Although the FDA claims it will “unleash gene therapies,” the documented collapse of the agency under the Trump administration, a more conservative view of gene therapies, and “mistrust and paranoia” in the division in charge of those therapies set the stage for backtracking on AMT-130 (click here to read more).

 

On November 13, the key biotech site STAT reported on a private dinner held by uniQure CEO Matt Kapusta with investors on November 11. According to the report, uniQure hopes to find a way forward for AMT-130.

“We remain fully committed to people living with HD, who have no disease-modifying treatment options,” Tom Malone, uniQure’s senior director of communications, wrote me via e-mail on November 14. “We are wholly focused on working with the FDA to determine the best path forward to rapidly bring AMT-130 to patients and their families in the U.S.”

The company is withholding further public comment until it receives official final minutes of its most recent meeting with the FDA.

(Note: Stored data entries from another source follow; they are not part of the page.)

Lemma held_none a : held (A := A) a = None -> pushing a = None /\ popping a = None.
Proof. unfold held. by destruct (pushing a) as [[]|]. Qed.

Section Step.
Context (w : weak_system) (i : nat) (th : thread (A := A)) (v : view).
Context (Hw : weak_inv w) (Hi : w_threads w !! i = Some (th, v)).
Let m := w_memory w.
Let s := latest_system w.

Lemma latest_thread : threads s !! i = Some th.
Proof. simpl. by rewrite list_lookup_fmap, Hi. Qed.

Lemma thread_now_ok : thread_ok s i (now th).
Proof. exact (inv_threads s (wk_inv w Hw) i th latest_thread). Qed.

Lemma view_within : within v (now_seen m).
Proof. by eapply (wk_views w Hw). Qed.

(** A thread that holds no cell goes on to a point where it holds none. *)
Lemma weak_goes a v' :
  held (now th) = None -> held a = None -> pushes_left (settle th (Goes a)) <= pushes_left th ->
  thread_ok s i a -> within v' (now_seen m) ->
  (forall n sq, guards s a n sq -> up_to_date m (slot s n) v') ->
  weak_inv (weak_stepped w i (settle th (Goes a)) v' m [] []).
Proof.
  intros Hh Ha Hp Hok Hv' Hg. destruct (held_none _ Hh) as [Hpu Hpo], (held_none _ Ha) as [Hpu' Hpo'].
  eapply weak_quiet; [done|done| |by rewrite Hh|done|done].
  eapply (inv_quiet s i th); [apply Hw|apply latest_thread|done|done|done| |..]; simpl; congruence || done.
Qed.

(** Or it gives up. *)
Lemma weak_refuses r v' :
  held (now th) = None -> (exists item, r = PushReturned item false) \/ r = PopReturned None ->
  within v' (now_seen m) -> weak_inv (weak_stepped w i (settle th (Returns r)) v' m [] []).
Proof.
  intros Hh Hr Hv'. destruct (held_none _ Hh) as [Hpu Hpo].
  assert (Hitems : pushed_items (settle th (Returns r)) = pushed_items th
                   /\ popped_items (settle th (Returns r)) = popped_items th).
  { unfold pushed_items, popped_items. simpl. rewrite !omap_snoc. by destruct Hr as [[item ->]| ->]; rewrite !app_nil_r. }
  destruct Hitems as [Hpi Hpp].
  eapply weak_quiet; [done|done| |by rewrite Hh|done|by simpl].
  eapply (inv_quiet s i th); [apply Hw|apply latest_thread| |done|done|by rewrite Hpu|by rewrite Hpo|done].
  unfold pushes_left. simpl. destruct (now th); lia.
Qed.

(** The step is defined, and keeps the invariant. *)
Definition weak_safe (r : outcome (memory * view * next (A := A))) : Prop :=
  exists m' v' n, r = Done (m', v', n)
    /\ weak_inv (weak_stepped w i (settle th n) v' m' (enters i n (now th)) (claims i n (now th))).

Lemma push_load_safe item pick exchanges :
  now th = PushLoad item -> weak_safe (weak_push_step pick exchanges m v (now th)).
Proof.
  intros Hnow. destruct (load_counter_reads (m_enqueue m) Enqueue pick v) as (x & t & Hl & Ht & Hx);
    [apply Hw|apply view_within|]. unfold weak_safe. rewrite Hnow. simpl. rewrite Hl.
  do 3 eexists. split; [done|]. apply weak_goes; [by rewrite Hnow|done| |done| |done].
  - unfold pushes_left. rewrite Hnow. simpl. lia.
  - apply see_within; [done|apply view_within].
Qed.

Two groups of HD advocates have launched petitions to the FDA to support the original uniQure timeline for AMT-130. They are discussed below.

 

 


The online petition to the FDA titled "Bring Hope to Huntington's Disease Families," on November 15, 2025 (screenshot by Gene Veritas, aka Kenneth P. Serbin)

 

Deep frustration with the FDA

 

The STAT report noted that Kapusta “doesn’t like all the drama” inside the FDA surrounding its upending of uniQure’s plans. They had involved extensive consultations with the FDA in 2024.

 

Aiming to stabilize the agency, the FDA has named Richard Pazdur, M.D., a leading cancer specialist and 26-year veteran of the entity, to run its center for regulating and approving new drugs.

 

Dr. Pazdur’s appointment is a sign the Trump administration is seriously addressing the “FDA dysfunction,” Kapusta said at the investor dinner, as reported by STAT.

 

According to the STAT report, Kapusta’s remarks at the dinner “reflected biotech’s frustration with volatility” at the FDA. uniQure was disturbed by the fact that the FDA’s new message on AMT-130 was “delivered by lower-level staffers” and not senior decision-makers, STAT reported.

 

The firm “feels like it was screwed over by the FDA, and rightfully so,” one investor told the STAT reporter.

 

Meanwhile, the FDA and some scientists have moved ahead with researching and approving the world’s first personalized gene-editing treatments for individuals with rare genetic conditions. It is unclear how much this might benefit rare disease communities like HD (with thousands of affected individuals) and impact the FDA’s thinking on AMT-130.

 

Two petitions: ‘AMT-130 could change everything’

 

As of November 15, the two online petitions to the FDA from HD advocates have already garnered almost 9,000 signatures.

 

These moving, persuasive petitions effectively portray the devastating impact of HD on patients and families and the historic breakthrough towards a treatment achieved with AMT-130. They effectively demonstrate the profound need for the drug and urgent action by the FDA.

 

One petition is titled “Bring Hope to Huntington's Disease Families: Urge the FDA to Uphold Accelerated Approval.”

 

It is sponsored by the Huntington’s Disease Society of America, HD Reach, Help4HD International, Huntington’s Disease Foundation, and Huntington’s Disease Youth Organization. These organizations have also pledged to improve collaboration.

 

It notes that “the FDA is now wavering on its commitment” to AMT-130. It asks the agency to honor its previous guidance to uniQure, recognize the urgency of the unmet dire medical need of HD families, and to expedite the approval of AMT-130.

 

It urges people to sign: “We cannot allow procedural hesitation to become a death sentence.”

 

The other petition is titled “Accelerate Breakthrough Drug Approval for Huntington's Disease - UniQure AMT-130.”

 

“Our Plea: Turn Heartbreak Into Hope,” it states. “We are mothers and fathers, sons and daughters, brothers and sisters, husbands and wives, friends and caregivers – all united by love and by loss. AMT-130 could change everything.”

 

As an HD gene carrier and HD family member, I immediately signed the first petition upon learning about it. I urge all friends and supporters of the HD community to join us in our plea to the FDA.